Imagine my surprise when Juan Williams was discussing this very thing on NPR today.  Audio will be available after 9AM.  I feel like one smart cookie.  Well, chopped liver with a side of smart cookie.

Monday, May 3, 2010

Belated Infertility Awareness Week

Last week was National Infertility Awareness Week, and my apologies for not getting around to this sooner, but it's the end of the term, so I'm going a bit crazy.  Well, crazier than usual.  As you might have noticed, I have a son.  I've also been a surrogate and egg donor.  So why do I care about infertility, as it's something that's obviously not been a personal struggle for me?  The short answer- because I see infertility (IF) as not just a medical problem, but a human rights problem.  The long answer is the rest of this post.

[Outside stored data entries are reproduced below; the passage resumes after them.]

(** X7: with a request present the Pagination bit never raises, whatever the
    view and the selector it is handed; the mapping it returns has at most
    two entries, and each of its keys is a name discovered on the paginator
    that the query string gives a non-null value. *)
Theorem PaginationKeyBit_at_most_two_entries
  (params : params_t) (view_instance : option View)
  (view_method : option Method) (r : Request)
  (args : list pyval) (kwargs : dict) :
  exists data,
    PaginationKeyBit_get_data params view_instance view_method (Some r)
      args kwargs = Ok (FDict data)
    /\ (List.length data <= 2)%nat
    /\ forall key,
         In key (dict_keys data) ->
         In key (discovered_names view_instance)
         /\ dict_get (GET r) key <> VNone.
Proof.
  set (keys := PaginationKeyBit_params view_instance).
  assert (transforms_defined PaginationKeyBit keys = true) as Hdef.
  { unfold transforms_defined. apply forallb_forall. now intros k _. }
  exists (assign_all (writes PaginationKeyBit (GET r) keys) []).
  split.
  - unfold PaginationKeyBit_get_data, KeyBitDictBase_get_data. simpl.
    fold keys. now rewrite (KeyBitDictBase_loop_writes _ _ _ _ Hdef).
  - split.
    + pose proof (assign_all_length (writes PaginationKeyBit (GET r) keys) []).
      pose proof (writes_length PaginationKeyBit (GET r) keys).
      pose proof (PaginationKeyBit_params_length view_instance).
      fold keys in H1. simpl in H. lia.
    + intros key Hin. apply assign_all_keys_written in Hin.
      apply in_map_iff in Hin. destruct Hin as [[a v] [Hfst Hw]].
      simpl in Hfst. subst a.
      destruct (writes_In _ _ _ _ _ Hw) as [k [rk [Hk [Hr [Ha [Hnn _]]]]]].
      inversion Hr; inversion Ha; subst.
      split; [|exact Hnn].
      rewrite <- PaginationKeyBit_params_discovered. exact Hk.
Qed.

Lemma PaginationKeyBit_at_most_two_entries_witness :
  exists data,
    PaginationKeyBit_get_data PAll (Some Examples.widget_view) None
      (Some Examples.paged_request) [] [] = Ok (FDict data)
    /\ (List.length data <= 2)%nat
    /\ forall key,
         In key (dict_keys data) ->
         In key (discovered_names (Some Examples.widget_view))
         /\ dict_get (GET Examples.paged_request) key <> VNone.
Proof.
  exact (PaginationKeyBit_at_most_two_entries PAll
           (Some Examples.widget_view) None Examples.paged_request [] []).
Defined.

(** X8: a paginator whose [page_size_query_param] attribute is present but
    set to [None] adds nothing to the Pagination bit: as long as the query
    string has no [None] key, the result is the one selected by the page
    parameter name alone. *)
Theorem PaginationKeyBit_null_page_size_name
  (params : params_t) (v : View) (p : Paginator)
  (view_method : option Method) (r : Request)
  (args : list pyval) (kwargs : dict) :
  paginator v = Some (Some p) ->
  page_size_query_param p = Some VNone ->
  dict_lookup (GET r) VNone = None ->
  PaginationKeyBit_get_data params (Some v) view_method (Some r) args kwargs
  = KeyBitDictBase_get_data QueryParamsKeyBit (PList (page_name_only p))
      (Some v) view_method (Some r) args kwargs.
Proof.
  intros Hpag Hsize Hnone.
  assert (PaginationKeyBit_params (Some v) = page_name_only p ++ VNone :: [])
    as Hparams.
  { unfold PaginationKeyBit_params, page_name_only. rewrite Hpag, Hsize.
    now destruct (page_query_param p). }
  unfold PaginationKeyBit_get_data, KeyBitDictBase_get_data, PaginationKeyBit.
  rewrite Hparams. simpl.
  rewrite (KeyBitDictBase_loop_skip_null QueryParamsKeyBit (GET r)
             (page_name_only p) [] VNone VNone []).
  - now rewrite app_nil_r.
  - reflexivity.
  - unfold dict_get. now rewrite Hnone.
Qed.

First off, even though IF often has a medical cause that is not the fault of the person suffering IF, it's also usually not covered by insurance in the US right now.  This causes a huge financial burden to those that face IF, one that is not their fault, and nothing they could have controlled, and because reproduction is not "necessary" for life, assisted reproductive technology (ART), in all its forms, is often seen as voluntary or as a matter of convenience, when it's truly far from either of those things.  This stigma trivializes a large portion of our population, as much as 1 in 6 people, and the suffering that they go through.  This status as "voluntary" also tends to lead to health care providers charging exorbitant fees. 

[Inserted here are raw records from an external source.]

(** * The bulk import pipeline of gpuinfo.net ([scripts/import-data.ts])

    A shallow embedding of the helpers, the batcher, the wave runner, the
    streaming reader, the extension upsert with its coverage rows, and the
    per-report transformation and the inserts of the device importer, with
    the properties its specification states and further properties of the
    code.

    Conventions.
    - A JavaScript string is the list of its UTF-16 code units ([jsstring]).
    - A JavaScript number that the script uses as an index, a size or an id
      is an integer ([Z]); the result of [parseFloat] is a double, given by
      its exact rational value, [NaN] or an infinity ([JsNumber]).
    - A promise is an identifier with a state in a store; the event loop is
      a transition function over the events the environment can produce. *)

From Stdlib Require Import ZArith List Bool Lia QArith Qreduction Qpower Qround
  Qabs Lqa.
From stdpp Require Import base gmap strings list.
Import ListNotations.
(** * Bundle-size tracking scripts: a shallow embedding and its properties

    The development follows the two scripts of the repository:

    - [scripts/generate-baseline.py]: the name normaliser [normalize] and the
      baseline builder [main];
    - [analyze_report.py]: the report summariser.

    Python [str] values are lists of characters, Python [int] values are [Z],
    the [chunks] dictionary of the baseline builder is a finite map, and the
    effects of the scripts (standard output, the baseline file, raised
    exceptions) are threaded explicitly.  Characters are 8-bit: the pattern
    of the normaliser names ASCII characters only, and all the others behave
    alike.  [os.path] is [posixpath]. *)

From Stdlib Require Import ZArith QArith Qabs Ascii String List Lia.
From Stdlib Require Import Permutation Sorted.
From stdpp Require Import gmap strings list fin_maps.

Local Open Scope Z_scope.

(** Python strings. *)
Abbreviation str := (list ascii).

(** A string literal as a Python string. *)
Definition s (x : string) : str := list_ascii_of_string x.

(* ===================================================================== *)
(** * The name normaliser ([scripts/generate-baseline.py], [normalize])   *)
(* ===================================================================== *)

Module Normalizer.

(** ** [os.path.splitext] (POSIX flavour: [sep = "/"], no [altsep]) *)

(** [p.rfind(c)]: index of the last occurrence of [c], [-1] when absent. *)
Fixpoint rfind (c : ascii) (p : str) : Z :=
  match p with
  | [] => -1
  | x :: t =>
      let r := rfind c t in
      if 0 <=? r then r + 1 else if Ascii.eqb x c then 0 else -1
  end.

(** [p[i:j]] for [0 <= i]. *)
Definition slice (p : str) (i j : Z) : str :=
  take (Z.to_nat (j - i)) (drop (Z.to_nat i) p).

Definition non_dot (c : ascii) : bool := negb (Ascii.eqb c ".").

(** [posixpath.splitext]: the extension starts at the last dot, provided
    that dot comes after the last separator and some character of the file
    name before it is not a dot (leading dots are skipped by the [while]
    loop, which returns at the first character different from ["."]). *)
Definition splitext (p : str) : str * str :=
  let sepIndex := rfind "/" p in
  let dotIndex := rfind "." p in
  if (sepIndex <? dotIndex) && existsb non_dot (slice p (sepIndex + 1) dotIndex)
  then (take (Z.to_nat dotIndex) p, drop (Z.to_nat dotIndex) p)
  else (p, []).

(** ** The pattern [^(.*?)(?:-[A-Z0-9])?-[A-Za-z0-9_-]{6,}$] *)

Definition newline : ascii := "010".

Definition in_range (lo hi : nat) (c : ascii) : bool :=
  (lo <=? nat_of_ascii c)%nat && (nat_of_ascii c <=? hi)%nat.

Definition is_upper : ascii -> bool := in_range 65 90.
Definition is_lower : ascii -> bool := in_range 97 122.
Definition is_digit : ascii -> bool := in_range 48 57.

(** [[A-Z0-9]] *)
Definition is_marker (c : ascii) : bool := is_upper c || is_digit c.

(** [[A-Za-z0-9_-]] *)
Definition is_hash (c : ascii) : bool :=
  is_upper c || is_lower c || is_digit c || Ascii.eqb c "_" || Ascii.eqb c "-".

(** [$] without [re.MULTILINE]: the end of the string, or just before a
    newline that is the last character. *)
Definition at_end (x : str) : bool :=
  match x with
  | [] => true
  | [c] => Ascii.eqb c newline
  | _ => false
  end.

Along with the financial cost, IF incurs a huge emotional cost through stress, delayed hopes and dreams, invasive/dangerous/humiliating doctor's appointments and social stigma.  Those with IF are often subjected to the flippant "Why don't you just adopt?".  Those words may seem simple enough, but adoption is currently also stigmatized in our society, as witnessed by the acquittal of manslaughter charges of a man whose Russian son died under his car, and the lack of US outcry upon the return of Justin/Artyom Hansen alone to Russia.  Essentially, "Why don't you just adopt?" is asking "Why don't you just accept your second class status?"  We don't consider medical disabilities to mean that a person is a second class citizen, why should this medical condition be any different? 

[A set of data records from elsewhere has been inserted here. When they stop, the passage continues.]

(** * SEEG_Timing: the [Dan] training and evaluation driver

  A shallow embedding of [mymodel/run_model.py].  The class [Dan] wraps a
  network built by [model_util.DAN]; the network, its loss modules, the data
  loaders and the metric helper [IndicatorCalculation] are collaborators
  that live outside this file, so they appear here as the fields of a class.
  What is embedded is the bookkeeping the driver itself performs: paths of
  checkpoint files, the checkpoint policy of [train], the validation
  schedule, the loss blend, the per-length statistics and the evaluation
  dictionary.

  Conventions.
  - Python floats are read as the rationals they denote ([Q]); comparisons
    are exact, arithmetic is the ideal one (rounding is not modelled).
  - Exceptions are values of [exn].  A method is a computation in the
    monad [M]: it takes the state (the [Dan] object and the outside world)
    and gives a result or an exception together with the state it leaves,
    so what was printed or written before an exception is still there.
  - [print], [torch.save], [np.save], [loss.backward()] leave an [event]
    in the trace of the world, in program order.
  - The world maps a path to what it holds, a directory or a file.  The
    text files are opened as the library opens them: [open] and [to_csv]
    fail when the directory part of the path is not a directory, or when
    the path is one.  [torch.save], [np.save] and the pictures are taken to
    succeed: the checkpoint directory, the attention directory and the
    disk are assumed to be in order. *)

From Stdlib Require Import ZArith QArith Lia List String Ascii.
From stdpp Require Import base list strings gmap.

Local Open Scope Z_scope.
Local Open Scope string_scope.
Local Open Scope list_scope.

(** ** Python exceptions and results *)

Inductive exn : Type :=
  | ZeroDivisionError
  | TypeError
  | IndexError
  | KeyError
  | ValueError
  | AttributeError
  | FileNotFoundError
  | UnpicklingError
  | NotADirectoryError
  | IsADirectoryError
  | OSError.

Inductive res (A : Type) : Type :=
  | Ok (a : A)
  | Raise (e : exn).
Arguments Ok {A} a.
Arguments Raise {A} e.

Definition res_bind {A B : Type} (r : res A) (k : A → res B) : res B :=
  match r with
  | Ok a => k a
  | Raise e => Raise e
  end.

Definition is_ok {A : Type} (r : res A) : bool :=
  match r with Ok _ => true | Raise _ => false end.

(** ** Strings: [str.format], [os.path.join] *)

Module Str.

Definition brace_l : ascii := "{"%char.
Definition brace_r : ascii := "}"%char.
Definition sep : ascii := "/"%char.

(** [str.format] for templates whose replacement fields are all
    the automatic field [{}] (the only kind the path templates use).
    Doubled braces are the escapes; a field that is not [{}] is outside the
    fragment and is reported as [ValueError].  Arguments are inserted as
    they are: they are not scanned again. *)
Fixpoint format (t : string) (args : list string) : res string :=
  match t with
  | EmptyString => Ok EmptyString
  | String c t1 =>
      if Ascii.eqb c brace_l then
        match t1 with
        | String d t2 =>
            if Ascii.eqb d brace_r then
              match args with
              | [] => Raise IndexError
              | a :: args' => res_bind (format t2 args') (λ r, Ok (a +:+ r))
              end
            else if Ascii.eqb d brace_l then
              res_bind (format t2 args) (λ r, Ok (String brace_l r))
            else Raise ValueError
        | EmptyString => Raise ValueError
        end
      else if Ascii.eqb c brace_r then
        match t1 with
        | String d t2 =>
            if Ascii.eqb d brace_r then
              res_bind (format t2 args) (λ r, Ok (String brace_r r))
            else Raise ValueError
        | EmptyString => Raise ValueError
        end
      else res_bind (format t1 args) (λ r, Ok (String c r))
  end.

Definition startswith_sep (s : string) : bool :=
  match s with
  | String c _ => Ascii.eqb c sep
  | EmptyString => false
  end.

Fixpoint endswith_sep (s : string) : bool :=
  match s with
  | EmptyString => false
  | String c EmptyString => Ascii.eqb c sep
  | String _ s' => endswith_sep s'
  end.

Definition is_empty (s : string) : bool :=
  match s with EmptyString => true | _ => false end.

Definition all_sep (s : list ascii) : bool := forallb (λ c, Ascii.eqb c sep) s.

(** [s.rstrip('/')] on the characters of [s] in reverse order. *)
Fixpoint lstrip_sep (r : list ascii) : list ascii :=
  match r with
  | c :: r' => if Ascii.eqb c sep then lstrip_sep r' else r
  | [] => []
  end.

(** What is left of the reversed path from its first separator on:
    [p[:p.rfind('/') + 1]], reversed. *)
Fixpoint from_sep (r : list ascii) : list ascii :=
  match r with
  | c :: r' => if Ascii.eqb c sep then r else from_sep r'
  | [] => []
  end.

(** [os.path.dirname(p)] of [posixpath]. *)
Definition dirname (p : string) : string :=
  let head := from_sep (rev (list_ascii_of_string p)) in
  if negb (all_sep head) then string_of_list_ascii (rev (lstrip_sep head))
  else string_of_list_ascii (rev head).

(** [os.path.join(a, b)] of [posixpath]. *)
Definition join (a b : string) : string :=
  if startswith_sep b then b
  else if is_empty a || endswith_sep a then a +:+ b
  else a +:+ String sep b.

End Str.

(** ** Numbers: [sum], [/], [len] *)

Module Num.

Local Open Scope Q_scope.

(** [sum(xs)] starts from the integer 0 and adds from the left. *)
Definition sumZ (xs : list Z) : Z := fold_left Z.add xs 0%Z.
Definition sumQ (xs : list Q) : Q := fold_left Qplus xs 0.

(** [a / n] with [n] an [int]: true division. *)
Definition truediv (a : Q) (n : Z) : res Q :=
  if (n =? 0)%Z then Raise ZeroDivisionError else Ok (a / inject_Z n).

(** [sum(xs) / len(xs)] for a list of 0/1 marks and for a list of losses. *)
Definition averageZ (xs : list Z) : res Q :=
  truediv (inject_Z (sumZ xs)) (Z.of_nat (length xs)).
Definition averageQ (xs : list Q) : res Q :=
  truediv (sumQ xs) (Z.of_nat (length xs)).

(** [x > y] on floats. *)
Definition gt (x y : Q) : bool := negb (Qle_bool x y).

(** [[f(x) for x in xs]] where [f] may raise. *)
Fixpoint mapM {A B : Type} (f : A → res B) (xs : list A) : res (list B) :=
  match xs with
  | [] => Ok []
  | x :: xs' => res_bind (f x) (λ b, res_bind (mapM f xs') (λ bs, Ok (b :: bs)))
  end.

(** The values [len] may be applied to in this file. *)
Inductive value : Type :=
  | VFloat (x : Q)
  | VInts (xs : list Z)
  | VBatches (n : nat).

(** [len(v)]: a float has no length. *)
Definition len (v : value) : res Z :=
  match v with
  | VFloat _ => Raise TypeError
  | VInts xs => Ok (Z.of_nat (length xs))
  | VBatches n => Ok (Z.of_nat n)
  end.

(** [xs[i]] on a sequence. *)
Definition index {A : Type} (xs : list A) (i : nat) : res A :=
  match xs !! i with
  | Some x => Ok x
  | None => Raise IndexError
  end.

(** [[1 if pre[i] == y[i] else 0 for i in range(len(y))]] *)
Fixpoint marks_from (i : nat) (pre : list Z) (y : list Z) : res (list Z) :=
  match y with
  | [] => Ok []
  | yi :: y' =>
      res_bind (index pre i) (λ p,
      res_bind (marks_from (S i) pre y') (λ r,
        Ok ((if (p =? yi)%Z then 1%Z else 0%Z) :: r)))
  end.
Definition marks (pre y : list Z) : res (list Z) := marks_from 0 pre y.

End Num.

(** ** State and exceptions *)

Section Monad.

Context {S : Type}.

Definition M (A : Type) : Type := S → res A * S.

Definition ret {A : Type} (a : A) : M A := λ s, (Ok a, s).

Definition bind {A B : Type} (m : M A) (k : A → M B) : M B :=
  λ s, match m s with
       | (Ok a, s') => k a s'
       | (Raise e, s') => (Raise e, s')
       end.

Definition lift {A : Type} (r : res A) : M A := λ s, (r, s).

Definition gets {A : Type} (f : S → A) : M A := λ s, (Ok (f s), s).

Definition modify (f : S → S) : M unit := λ s, (Ok tt, f s).

(** A [for] loop that carries its local variables along. *)
Fixpoint foldM {A L : Type} (body : L → A → M L) (xs : list A) (l : L) : M L :=
  match xs with
  | [] => ret l
  | x :: xs' => bind (body l x) (foldM body xs')
  end.

Lemma foldM_app {A L : Type} (body : L → A → M L) (xs ys : list A) (l : L) (s : S) :
  foldM body (xs ++ ys) l s = bind (foldM body xs l) (foldM body ys) s.
Proof.
  revert l s. induction xs as [|x xs IH]; intros l s; simpl.
  - reflexivity.
  - unfold bind in *. destruct (body l x s) as [[l'|e] s']; [apply IH | reflexivity].
Qed.

End Monad.

Arguments M : clear implicits.

Notation "'let!' x ':=' c 'in' k" := (bind c (λ x, k))
  (at level 10, x name, c at level 100, k at level 200, only parsing).
Notation "c ';;' k" := (bind c (λ _, k))
  (at level 100, k at level 200, right associativity, only parsing).

(** [enumerate(xs)] *)
Definition enumerate {A : Type} (xs : list A) : list (nat * A) :=
  zip (seq 0 (length xs)) xs.

(** ** The collaborators: carriers *)

(** The types of the objects the driver receives from its collaborators:
  the network ([model_util.DAN]) and what [torch.save] stores of it; a batch
  of a [MyData] loader and a batch of the single-file loader; the label
  output of a forward pass, the three domain outputs that go to the
  contrastive loss, and one sample of the attention tensor. *)
Class Carriers : Type := {
  Net : Type;
  StateDict : Type;
  Batch : Type;
  RBatch : Type;
  Logits : Type;
  DomOut : Type;
  Slice : Type
}.

(** ** The outside world: files and the trace *)

Section World.

Context `{Carriers}.

(** What the network returns in training mode. *)
Record Fwd : Type := mkFwd {
  label_output : Logits;
  domain_output : DomOut;
  fwd_loss_vae : Q
}.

This idea of adoption as an alternative also trivializes the costs associated with adoption.  Adoption incurs similar types of costs as IF, along with the judgment by third parties as to your fitness as a prospective parent (i.e. home visits and psychological screenings, which may also be associated with IF treatment).  This perspective is something completely absent from "natural" family creation.  In some extreme cases, the ability to adopt is limited by the evaluators' personal bias or systemic preferences, issues that work against non-traditional families including homosexual couples, single homo- or heterosexuals, mixed families and others. 

Finally, IF- while it does affect both men and women- is especially detrimental to women, as there is still a very strong social pressure that defines women as mothers.  This is the twenty first century, and both men and women should be free to choose to put their energies toward family, career, or both as they desire, however women are pressured to put their energy towards family more than are men.  Thus IF for men is less of a failure, as it doesn't affect their career (the traditional male role in industrialized societies) and the lack of a family is more often seen as a choice for men. 

The fact is that we need to accept all families as equal, however they came about, just as much as we need to accept all people as equal.